◆ **The task**:
The answer must be every line from the entries below that includes "isdecimal".

◆ **Provided entries**:
(** A run of characters of a class is determined by the text when a
    character outside the class follows it. *)
Lemma run_unique (p : char -> bool) c :
  p c = false ->
  forall xs ys r r',
    forallb p xs = true -> forallb p ys = true ->
    xs ++ c :: r = ys ++ c :: r' -> xs = ys /\ r = r'.
Proof.
  intros Hc xs; induction xs as [|x xs IH]; intros [|y ys] r r' Hx Hy E; simpl in *.
  - inversion E; auto.
  - inversion E; subst y. apply andb_true_iff in Hy as [Hy _]. congruence.
  - inversion E; subst x. apply andb_true_iff in Hx as [Hx _]. congruence.
  - inversion E; subst y.
    apply andb_true_iff in Hx as [_ Hx], Hy as [_ Hy].
    destruct (IH ys r r' Hx Hy) as [-> ->]; auto.
Qed.

Lemma release_shape_unique branch_name sep digits tail sep' digits' tail' :
  release_shape branch_name sep digits tail ->
  release_shape branch_name sep' digits' tail' ->
  sep = sep' /\ digits = digits' /\ tail = tail'.
Proof.
  intros (-> & _ & Hd & _) (E & _ & Hd' & _).
  apply digit_run_spec in Hd as [_ Hd], Hd' as [_ Hd'].
  unfold release_branch_name in E; simpl in E.
  inversion E as [[Hsep E']]. 
  destruct (run_unique isdecimal (chr ".") eq_refl digits digits' _ _ Hd Hd' E') as [-> E''].
  inversion E''; auto.
Qed.

Lemma release_capture_match branch_name sep digits tail :
  release_shape branch_name sep digits tail ->
  Re.match_ false release_branch_capture_re branch_name = Some (Closed digits).
Proof.
  intros Hs. unfold Re.match_.
  destruct (release_shape_capture_path Hs) as [m Hp].
  apply exec_complete in Hp as [m' Hm']. rewrite Hm'.
  apply exec_sound, release_capture_path in Hm' as (sep' & digits' & tail' & Hs' & ->).
  destruct (release_shape_unique Hs Hs') as (_ & -> & _). reflexivity.
Qed.

Lemma release_capture_match_inv branch_name m :
  Re.match_ false release_branch_capture_re branch_name = Some m ->
  exists sep digits tail, release_shape branch_name sep digits tail /\ m = Closed digits.
Proof. intros H. eapply release_capture_path, exec_sound, H. Qed.

Lemma release_filter_match_iff branch_name :
  Re.match_ false release_branch_re branch_name <> None
  <-> exists sep digits tail, release_shape branch_name sep digits tail.
Proof.
  unfold Re.match_; split.
  - destruct (exec false release_branch_re None NotYet branch_name) as [m|] eqn:H; [|congruence].
    intros _. eapply release_filter_path, exec_sound, H.
  - intros (sep & digits & tail & Hs).
    destruct (release_shape_filter_path Hs) as [m Hp].
    apply exec_complete in Hp as [m' ->]. discriminate.
Qed.

(** ** Integers of digit runs *)

Lemma int_from_total s :
  forallb isdecimal s = true -> forall acc, exists n, int_from acc s = Some n.
Proof.
  induction s as [|c s IH]; simpl; intros H acc; [eauto|].
  apply andb_true_iff in H as [Hc H]. unfold isdecimal in Hc.
  destruct (decimal_value c); [|discriminate]. apply IH, H.
Qed.

(** A run of digits is read as a number, unless it is longer than the
    limit. *)
Lemma int_digit_run_cases s :
  digit_run s = true ->
  ((Z.of_nat (List.length s) <= int_max_str_digits)%Z /\ exists n, int s = Ok n)
  \/ ((int_max_str_digits < Z.of_nat (List.length s))%Z /\
      int s = Raise (int_limit_error (List.length s))).
Proof.
  intros H; apply digit_run_spec in H as [Hne H].
  destruct (int_from_total s H 0) as [n Hn].
  unfold int. destruct s as [|c s]; [congruence|]. rewrite Hn.
  destruct (int_max_str_digits <? Z.of_nat (List.length (c :: s)))%Z eqn:E.
  - right. apply Z.ltb_lt in E. auto.
  - left. apply Z.ltb_ge in E. eauto.
Qed.

Lemma int_of_digit_run s :
  digit_run s = true ->
  (Z.of_nat (List.length s) <= int_max_str_digits)%Z ->
  exists n, int s = Ok n.
Proof.
  intros H Hlen. destruct (int_digit_run_cases s H) as [[_ Hn]|[Hover _]]; [exact Hn|lia].
Qed.

Lemma int_ok_within_limit s n :
  int s = Ok n -> (Z.of_nat (List.length s) <= int_max_str_digits)%Z.
Proof.
  unfold int. destruct s as [|c s]; [discriminate|].
  destruct (int_from 0 (c :: s)); [|discriminate].
  destruct (int_max_str_digits <? Z.of_nat (List.length (c :: s)))%Z eqn:E; [discriminate|].
  intros _. now apply Z.ltb_ge in E.
Qed.

Lemma major_version_of_release_shape branch_name sep digits tail :
  release_shape branch_name sep digits tail ->
  major_version_from_fenix_release_branch_name branch_name = int digits.
Proof.
  intros Hs. unfold major_version_from_fenix_release_branch_name.
  rewrite (release_capture_match Hs). reflexivity.
Qed.

Lemma major_version_release_branch branch_name n :
  release_branch branch_name n <->
  Re.match_ false release_branch_re branch_name <> None /\
  major_version_from_fenix_release_branch_name branch_name = Ok n.
Proof.
  split.
  - intros (sep & digits & tail & Hs & Hn). split.
    + apply release_filter_match_iff; eauto.
    + now rewrite (major_version_of_release_shape Hs).
  - intros [Hf Hn]. apply release_filter_match_iff in Hf as (sep & digits & tail & Hs).
    rewrite (major_version_of_release_shape Hs) in Hn.
    exists sep, digits, tail; auto.
Qed.

Lemma major_version_of_filtered branch_name :
  Re.match_ false release_branch_re branch_name <> None ->
  exists sep digits tail,
    release_shape branch_name sep digits tail /\
    major_version_from_fenix_release_branch_name branch_name = int digits.
Proof.
  intros Hf. apply release_filter_match_iff in Hf as (sep & digits & tail & Hs).
  exists sep, digits, tail. split; [exact Hs|]. apply (major_version_of_release_shape Hs).
Qed.

(** The parse of a name the filter keeps: a number, or the refusal of a
    run of digits longer than the limit. *)
Lemma major_version_of_filtered_cases branch_name :
  Re.match_ false release_branch_re branch_name <> None ->
  exists sep digits tail,
    release_shape branch_name sep digits tail /\
    (((Z.of_nat (List.length digits) <= int_max_str_digits)%Z /\
      exists n, major_version_from_fenix_release_branch_name branch_name = Ok n)
     \/ ((int_max_str_digits < Z.of_nat (List.length digits))%Z /\
         major_version_from_fenix_release_branch_name branch_name
         = Raise (int_limit_error (List.length digits)))).
Proof.
  intros Hf. destruct (major_version_of_filtered _ Hf) as (sep & digits & tail & Hs & ->).
  exists sep, digits, tail. split; [exact Hs|].
  destruct Hs as (_ & _ & Hd & _). now apply int_digit_run_cases.
Qed.

(** ** Comprehensions and sorting *)

Lemma comprehension_ok {A B} (f : A -> result B) l :
  Forall (fun a => exists b, f a = Ok b) l ->
  exists l', comprehension f l = Ok l' /\ Forall2 (fun a b => f a = Ok b) l l'.
Proof.
  induction 1 as [|a l [b Hb] _ (l' & Hl' & HF)]; simpl.
  - exists []; auto.
  - exists (b :: l'). rewrite Hb, Hl'. simpl; auto.
Qed.

Lemma comprehension_cases {A B} (f : A -> result B) l :
  (exists l', comprehension f l = Ok l' /\ Forall2 (fun a b => f a = Ok b) l l')
  \/ (exists a e, In a l /\ f a = Raise e /\ comprehension f l = Raise e).
Proof.
  induction l as [|a l IH]; simpl.
  - left. exists []; auto.
  - destruct (f a) as [b|e] eqn:Ha; simpl.
    + destruct IH as [(l' & -> & HF)|(a' & e & Hin & Hfa & ->)]; simpl.
      * left. exists (b :: l'). auto.
      * right. exists a', e. auto.
    + right. exists a, e. auto.
Qed.

Lemma Forall2_in_left {A B} (R : A -> B -> Prop) l l' a :
  Forall2 R l l' -> In a l -> exists b, In b l' /\ R a b.
Proof.
  induction 1 as [|x y l l' Hxy _ IH]; simpl; [tauto|].
  intros [->|Hin]; [eauto|]. destruct (IH Hin) as (b & ? & ?); eauto.
Qed.

Lemma Forall2_in_right {A B} (R : A -> B -> Prop) l l' b :
  Forall2 R l l' -> In b l' -> exists a, In a l /\ R a b.
Proof.
  induction 1 as [|x y l l' Hxy _ IH]; simpl; [tauto|].
  intros [->|Hin]; [eauto|]. destruct (IH Hin) as (a & ? & ?); eauto.
Qed.

Lemma insert_desc_head x l :
  exists m rest, insert_desc x l = m :: rest /\
                 (m = x \/ In m l) /\ (x <= m)%Z /\
                 (forall y rest', l = y :: rest' -> (y <= m)%Z).
Proof.
  destruct l as [|y l]; simpl.
  - exists x, []. repeat split; auto; try lia. discriminate.
  - destruct (y <? x)%Z eqn:E.
    + apply Z.ltb_lt in E. exists x, (y :: l). repeat split; auto; try lia.
      intros ? ? H; inversion H; lia.
    + apply Z.ltb_ge in E. exists y, (insert_desc x l). repeat split; auto; try lia.
      intros ? ? H; inversion H; lia.
Qed.

Lemma insert_desc_in x l z : In z (insert_desc x l) -> z = x \/ In z l.
Proof.
  induction l as [|y l IH]; simpl.
  - intros [<-|[]]; auto.
  - destruct (y <? x)%Z; simpl.
    + intros [<-|H]; auto.
    + intros [<-|H]; auto. destruct (IH H); auto.
Qed.

Lemma sorted_reverse_in l z : In z (sorted_reverse l) -> In z l.
Proof.
  revert z; induction l as [|x l IH]; intros z; simpl; auto.
  intros H. destruct (insert_desc_in _ _ _ H) as [->|H']; auto.
Qed.

(** The first element of [sorted(l, reverse=True)] is the greatest of [l]. *)
Lemma sorted_reverse_head l :
  l <> [] ->
  exists m rest, sorted_reverse l = m :: rest /\ In m l /\ Forall (fun x => (x <= m)%Z) l.
Proof.
  induction l as [|x l IH]; [congruence|]. intros _.
  change (sorted_reverse (x :: l)) with (insert_desc x (sorted_reverse l)).
  destruct (insert_desc_head x (sorted_reverse l)) as (m & rest & E & Hm & Hx & Hhd).
  exists m, rest. split; [exact E|]. split.
  - destruct Hm as [->|Hm]; [left; auto|right; now apply sorted_reverse_in].
  - constructor; [exact Hx|].
    destruct l as [|x' l']; [constructor|].
    destruct IH as (m' & rest' & E' & _ & Hall'); [discriminate|].
    specialize (Hhd _ _ E').
    eapply Forall_impl; [|exact Hall']. simpl; intros; lia.
Qed.

(** ** The branch selector *)

Lemma accepted_branch_iff branch :
  accepted_branch branch = true <-> Re.match_ false release_branch_re (name branch) <> None.
Proof.
  unfold accepted_branch.
  destruct (Re.match_ false release_branch_re (name branch)); split; congruence.
Qed.

(** What the selector does with a listing. *)
Lemma get_latest_fenix_version_cases repo branches :
  get_branches repo = Ok branches ->
  (exists latest branch,
      get_latest_fenix_version repo = Ok (Some latest) /\
      In branch branches /\ release_branch (name branch) latest /\
      forall branch' sep digits tail,
        In branch' branches -> release_shape (name branch') sep digits tail ->
        exists n, int digits = Ok n /\ (n <= latest)%Z)
  \/ (get_latest_fenix_version repo = Ok None /\
      forall branch sep digits tail,
        In branch branches -> ~ release_shape (name branch) sep digits tail)
  \/ (exists branch sep digits tail,
        In branch branches /\ release_shape (name branch) sep digits tail /\
        (int_max_str_digits < Z.of_nat (List.length digits))%Z /\
        get_latest_fenix_version repo = Raise (int_limit_error (List.length digits))).
Proof.
  intros Hb. unfold get_latest_fenix_version, get_fenix_release_branches.
  rewrite Hb; simpl rbind. fold accepted_branch.
  set (names := List.map name (List.filter accepted_branch branches)).
  assert (Hnames : forall branch sep digits tail,
             In branch branches -> release_shape (name branch) sep digits tail ->
             In (name branch) names /\
             major_version_from_fenix_release_branch_name (name branch) = int digits).
  { intros branch sep digits tail Hin Hs. split.
    - apply in_map, filter_In. split; auto.
      apply accepted_branch_iff, release_filter_match_iff. eauto.
    - apply (major_version_of_release_shape Hs). }
  assert (Hback : forall branch_name,
             In branch_name names ->
             exists branch, In branch branches /\ name branch = branch_name /\
                            Re.match_ false release_branch_re branch_name <> None).
  { intros branch_name Hin. apply in_map_iff in Hin as (branch & <- & Hin).
    apply filter_In in Hin as [Hin Hacc]. exists branch. repeat split; auto.
    now apply accepted_branch_iff. }
  destruct (comprehension_cases major_version_from_fenix_release_branch_name names)
    as [(majors & Hcomp & HF2)|(branch_name & e & Hin & He & Hcomp)];
    rewrite Hcomp; simpl rbind.
  - destruct majors as [|z majors].
    + right; left. split; [reflexivity|]. intros branch sep digits tail Hin Hs.
      destruct (Hnames _ _ _ _ Hin Hs) as [Hin' _].
      inversion HF2 as [E|]. rewrite <- E in Hin'. exact Hin'.
    + left. destruct (sorted_reverse_head (l := z :: majors)) as (m & rest & E & Hm & Hall);
        [discriminate|].
      change (0 <? List.length (z :: majors))%nat with true. cbv iota.
      rewrite E; simpl.
      destruct (Forall2_in_right _ HF2 Hm) as (nm & Hnm & Hmaj).
      destruct (Hback _ Hnm) as (branch & Hin & <- & Hacc).
      exists m, branch. repeat split; auto.
      * apply major_version_release_branch. split; auto.
      * intros branch' sep digits tail Hin' Hs.
        destruct (Hnames _ _ _ _ Hin' Hs) as [Hin'' Hn].
        destruct (Forall2_in_left _ HF2 Hin'') as (b & Hb' & Hb'').
        rewrite Hn in Hb''. exists b. split; [exact Hb''|].
        rewrite Forall_forall in Hall. now apply Hall.
  - right; right. destruct (Hback _ Hin) as (branch & Hin' & <- & Hacc).
    destruct (major_version_of_filtered_cases _ Hacc)
      as (sep & digits & tail & Hs & [[_ [n Hn]]|[Hover Hraise]]); [congruence|].
    rewrite He in Hraise. inversion Hraise; subst e.
    exists branch, sep, digits, tail. auto.
Qed.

◆ **Solution**:
  destruct (run_unique isdecimal (chr ".") eq_refl digits digits' _ _ Hd Hd' E') as [-> E''].
  forallb isdecimal s = true -> forall acc, exists n, int_from acc s = Some n.
  apply andb_true_iff in H as [Hc H]. unfold isdecimal in Hc.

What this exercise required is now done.